Task instructions =
Go through the data and report each line that holds the string "unfold".

(Saved data entries)
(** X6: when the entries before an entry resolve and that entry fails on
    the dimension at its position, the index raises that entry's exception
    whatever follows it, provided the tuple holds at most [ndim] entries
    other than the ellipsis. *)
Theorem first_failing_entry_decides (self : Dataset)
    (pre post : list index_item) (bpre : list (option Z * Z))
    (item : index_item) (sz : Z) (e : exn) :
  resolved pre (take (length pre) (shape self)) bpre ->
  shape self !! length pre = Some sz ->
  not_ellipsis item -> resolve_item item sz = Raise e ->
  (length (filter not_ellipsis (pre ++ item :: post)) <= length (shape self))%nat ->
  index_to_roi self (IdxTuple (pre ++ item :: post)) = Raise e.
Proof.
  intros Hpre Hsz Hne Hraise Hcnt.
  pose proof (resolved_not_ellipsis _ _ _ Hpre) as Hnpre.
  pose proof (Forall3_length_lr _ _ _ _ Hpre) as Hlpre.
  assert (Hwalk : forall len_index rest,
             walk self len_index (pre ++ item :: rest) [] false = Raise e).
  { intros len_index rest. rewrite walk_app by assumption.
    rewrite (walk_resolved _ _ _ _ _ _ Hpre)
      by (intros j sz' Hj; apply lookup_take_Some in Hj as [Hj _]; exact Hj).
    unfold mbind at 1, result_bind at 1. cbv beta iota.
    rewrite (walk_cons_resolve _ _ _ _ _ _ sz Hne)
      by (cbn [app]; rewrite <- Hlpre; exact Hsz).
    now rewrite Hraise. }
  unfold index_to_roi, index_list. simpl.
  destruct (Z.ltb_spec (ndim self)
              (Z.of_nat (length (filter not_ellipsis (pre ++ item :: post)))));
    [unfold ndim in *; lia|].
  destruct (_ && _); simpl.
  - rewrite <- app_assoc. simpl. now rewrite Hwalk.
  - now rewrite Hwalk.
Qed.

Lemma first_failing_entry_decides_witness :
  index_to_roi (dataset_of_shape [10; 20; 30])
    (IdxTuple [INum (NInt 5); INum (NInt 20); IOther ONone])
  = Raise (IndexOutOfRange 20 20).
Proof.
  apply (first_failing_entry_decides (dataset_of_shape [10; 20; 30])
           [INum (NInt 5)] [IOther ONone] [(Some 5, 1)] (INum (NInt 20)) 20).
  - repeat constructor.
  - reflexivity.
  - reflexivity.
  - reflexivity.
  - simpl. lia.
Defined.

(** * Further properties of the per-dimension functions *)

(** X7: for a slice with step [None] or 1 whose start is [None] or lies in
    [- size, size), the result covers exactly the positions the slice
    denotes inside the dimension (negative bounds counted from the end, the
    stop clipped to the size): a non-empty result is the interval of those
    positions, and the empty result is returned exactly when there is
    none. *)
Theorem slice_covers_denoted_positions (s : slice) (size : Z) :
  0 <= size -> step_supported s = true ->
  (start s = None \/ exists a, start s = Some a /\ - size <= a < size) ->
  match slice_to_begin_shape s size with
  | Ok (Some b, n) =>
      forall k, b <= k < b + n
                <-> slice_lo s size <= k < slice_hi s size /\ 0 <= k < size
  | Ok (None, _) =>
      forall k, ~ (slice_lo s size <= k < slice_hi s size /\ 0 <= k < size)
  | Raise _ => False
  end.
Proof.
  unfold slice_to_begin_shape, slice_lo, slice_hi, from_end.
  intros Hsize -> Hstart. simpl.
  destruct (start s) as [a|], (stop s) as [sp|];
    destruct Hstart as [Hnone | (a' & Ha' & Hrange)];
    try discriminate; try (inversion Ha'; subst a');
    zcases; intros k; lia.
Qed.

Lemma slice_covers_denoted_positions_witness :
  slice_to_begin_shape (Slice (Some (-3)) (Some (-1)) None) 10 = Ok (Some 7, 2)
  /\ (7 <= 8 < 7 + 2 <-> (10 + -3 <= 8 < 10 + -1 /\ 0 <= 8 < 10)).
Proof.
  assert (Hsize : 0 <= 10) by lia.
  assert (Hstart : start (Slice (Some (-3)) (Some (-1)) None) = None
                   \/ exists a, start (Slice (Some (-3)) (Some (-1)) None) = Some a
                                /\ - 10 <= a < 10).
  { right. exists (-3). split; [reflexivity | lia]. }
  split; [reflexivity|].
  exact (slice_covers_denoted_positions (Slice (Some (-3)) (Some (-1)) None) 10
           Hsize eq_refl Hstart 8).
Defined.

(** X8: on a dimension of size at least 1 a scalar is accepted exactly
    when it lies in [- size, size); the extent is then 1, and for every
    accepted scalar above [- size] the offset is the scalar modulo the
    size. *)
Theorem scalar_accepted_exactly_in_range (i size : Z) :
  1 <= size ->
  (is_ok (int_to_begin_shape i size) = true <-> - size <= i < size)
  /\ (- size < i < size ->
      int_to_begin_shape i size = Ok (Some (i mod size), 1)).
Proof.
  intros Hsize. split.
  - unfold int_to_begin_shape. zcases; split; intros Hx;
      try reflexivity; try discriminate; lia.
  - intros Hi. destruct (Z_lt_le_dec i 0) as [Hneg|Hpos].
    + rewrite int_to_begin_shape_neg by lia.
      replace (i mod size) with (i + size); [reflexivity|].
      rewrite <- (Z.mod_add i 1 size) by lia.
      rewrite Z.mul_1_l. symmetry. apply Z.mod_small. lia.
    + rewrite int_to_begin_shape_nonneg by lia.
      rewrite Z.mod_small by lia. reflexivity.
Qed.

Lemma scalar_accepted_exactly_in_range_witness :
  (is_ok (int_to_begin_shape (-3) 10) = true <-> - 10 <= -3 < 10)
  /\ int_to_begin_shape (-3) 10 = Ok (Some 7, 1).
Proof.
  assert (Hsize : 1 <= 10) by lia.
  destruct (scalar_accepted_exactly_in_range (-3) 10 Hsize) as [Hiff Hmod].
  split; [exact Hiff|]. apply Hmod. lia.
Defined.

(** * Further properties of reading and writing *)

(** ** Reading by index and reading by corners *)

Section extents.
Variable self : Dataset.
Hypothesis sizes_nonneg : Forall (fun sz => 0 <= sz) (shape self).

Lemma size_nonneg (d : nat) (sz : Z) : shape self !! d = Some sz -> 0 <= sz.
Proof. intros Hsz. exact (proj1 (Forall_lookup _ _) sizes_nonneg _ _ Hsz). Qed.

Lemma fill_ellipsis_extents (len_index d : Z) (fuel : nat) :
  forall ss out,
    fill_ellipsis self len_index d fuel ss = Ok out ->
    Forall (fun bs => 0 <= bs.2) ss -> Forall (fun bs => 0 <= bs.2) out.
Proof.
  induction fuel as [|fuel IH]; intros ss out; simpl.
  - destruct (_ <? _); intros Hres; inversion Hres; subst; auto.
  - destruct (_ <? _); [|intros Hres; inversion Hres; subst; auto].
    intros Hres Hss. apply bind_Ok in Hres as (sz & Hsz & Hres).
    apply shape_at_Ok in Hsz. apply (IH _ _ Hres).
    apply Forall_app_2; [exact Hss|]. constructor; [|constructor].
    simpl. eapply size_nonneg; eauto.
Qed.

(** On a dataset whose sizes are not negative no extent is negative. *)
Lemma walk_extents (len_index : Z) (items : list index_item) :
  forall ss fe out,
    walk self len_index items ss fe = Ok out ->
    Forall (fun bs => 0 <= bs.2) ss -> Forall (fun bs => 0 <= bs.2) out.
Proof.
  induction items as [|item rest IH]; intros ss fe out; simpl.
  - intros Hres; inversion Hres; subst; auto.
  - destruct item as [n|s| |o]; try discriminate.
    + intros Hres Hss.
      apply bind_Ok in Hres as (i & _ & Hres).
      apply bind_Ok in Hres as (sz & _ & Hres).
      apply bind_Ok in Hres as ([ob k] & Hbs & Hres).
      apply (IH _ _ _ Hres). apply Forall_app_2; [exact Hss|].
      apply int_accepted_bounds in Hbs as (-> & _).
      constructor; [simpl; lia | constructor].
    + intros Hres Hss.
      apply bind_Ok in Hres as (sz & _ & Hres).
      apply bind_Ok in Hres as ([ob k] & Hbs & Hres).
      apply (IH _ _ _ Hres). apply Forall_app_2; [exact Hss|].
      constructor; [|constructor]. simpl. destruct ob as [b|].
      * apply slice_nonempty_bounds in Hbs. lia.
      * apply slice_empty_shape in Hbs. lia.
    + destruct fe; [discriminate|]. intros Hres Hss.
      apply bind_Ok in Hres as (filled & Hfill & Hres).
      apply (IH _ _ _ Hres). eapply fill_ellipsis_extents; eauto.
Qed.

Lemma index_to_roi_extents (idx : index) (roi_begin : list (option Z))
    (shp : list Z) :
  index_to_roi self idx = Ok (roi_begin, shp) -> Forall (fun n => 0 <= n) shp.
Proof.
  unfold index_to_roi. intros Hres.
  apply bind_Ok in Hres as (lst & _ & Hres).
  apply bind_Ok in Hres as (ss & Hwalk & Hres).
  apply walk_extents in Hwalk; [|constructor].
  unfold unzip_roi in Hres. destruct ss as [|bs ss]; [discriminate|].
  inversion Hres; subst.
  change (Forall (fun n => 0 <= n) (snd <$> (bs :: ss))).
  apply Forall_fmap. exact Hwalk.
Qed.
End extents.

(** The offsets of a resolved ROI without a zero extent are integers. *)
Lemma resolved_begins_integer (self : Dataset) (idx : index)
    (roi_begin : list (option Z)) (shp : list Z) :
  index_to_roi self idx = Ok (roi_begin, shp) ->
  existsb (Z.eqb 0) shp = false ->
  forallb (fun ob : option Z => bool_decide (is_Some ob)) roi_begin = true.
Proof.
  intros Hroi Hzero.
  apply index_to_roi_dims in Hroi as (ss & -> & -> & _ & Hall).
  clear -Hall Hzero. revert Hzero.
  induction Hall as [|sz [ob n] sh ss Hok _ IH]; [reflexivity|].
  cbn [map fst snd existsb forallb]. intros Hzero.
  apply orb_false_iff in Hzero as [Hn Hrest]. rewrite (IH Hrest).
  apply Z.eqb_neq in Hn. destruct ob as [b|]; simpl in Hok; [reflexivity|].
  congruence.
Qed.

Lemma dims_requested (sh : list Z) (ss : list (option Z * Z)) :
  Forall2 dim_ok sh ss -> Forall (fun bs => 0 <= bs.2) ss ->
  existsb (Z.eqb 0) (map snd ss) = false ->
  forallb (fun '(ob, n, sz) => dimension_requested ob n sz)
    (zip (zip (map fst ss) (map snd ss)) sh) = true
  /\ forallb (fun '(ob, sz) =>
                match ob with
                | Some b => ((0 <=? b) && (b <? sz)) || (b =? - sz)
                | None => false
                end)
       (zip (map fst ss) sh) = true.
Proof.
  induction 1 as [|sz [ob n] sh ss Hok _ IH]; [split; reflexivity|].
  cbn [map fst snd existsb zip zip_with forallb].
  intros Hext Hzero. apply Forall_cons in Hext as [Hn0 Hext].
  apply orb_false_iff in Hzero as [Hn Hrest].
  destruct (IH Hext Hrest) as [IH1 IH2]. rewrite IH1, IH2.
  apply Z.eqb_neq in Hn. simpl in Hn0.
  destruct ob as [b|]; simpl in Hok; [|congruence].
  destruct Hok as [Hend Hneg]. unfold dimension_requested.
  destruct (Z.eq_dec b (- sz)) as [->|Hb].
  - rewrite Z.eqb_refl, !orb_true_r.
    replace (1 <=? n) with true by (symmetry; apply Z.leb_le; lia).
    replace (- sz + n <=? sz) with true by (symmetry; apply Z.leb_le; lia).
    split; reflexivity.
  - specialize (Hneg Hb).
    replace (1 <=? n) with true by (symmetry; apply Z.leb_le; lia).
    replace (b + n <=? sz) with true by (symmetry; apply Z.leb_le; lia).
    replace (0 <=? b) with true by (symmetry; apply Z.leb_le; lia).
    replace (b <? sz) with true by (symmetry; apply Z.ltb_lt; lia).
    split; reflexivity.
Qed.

Your response =
    unfold mbind at 1, result_bind at 1. cbv beta iota.
  unfold index_to_roi, index_list. simpl.
    [unfold ndim in *; lia|].
  unfold slice_to_begin_shape, slice_lo, slice_hi, from_end.
  - unfold int_to_begin_shape. zcases; split; intros Hx;
  unfold index_to_roi. intros Hres.
  unfold unzip_roi in Hres. destruct ss as [|bs ss]; [discriminate|].
  destruct Hok as [Hend Hneg]. unfold dimension_requested.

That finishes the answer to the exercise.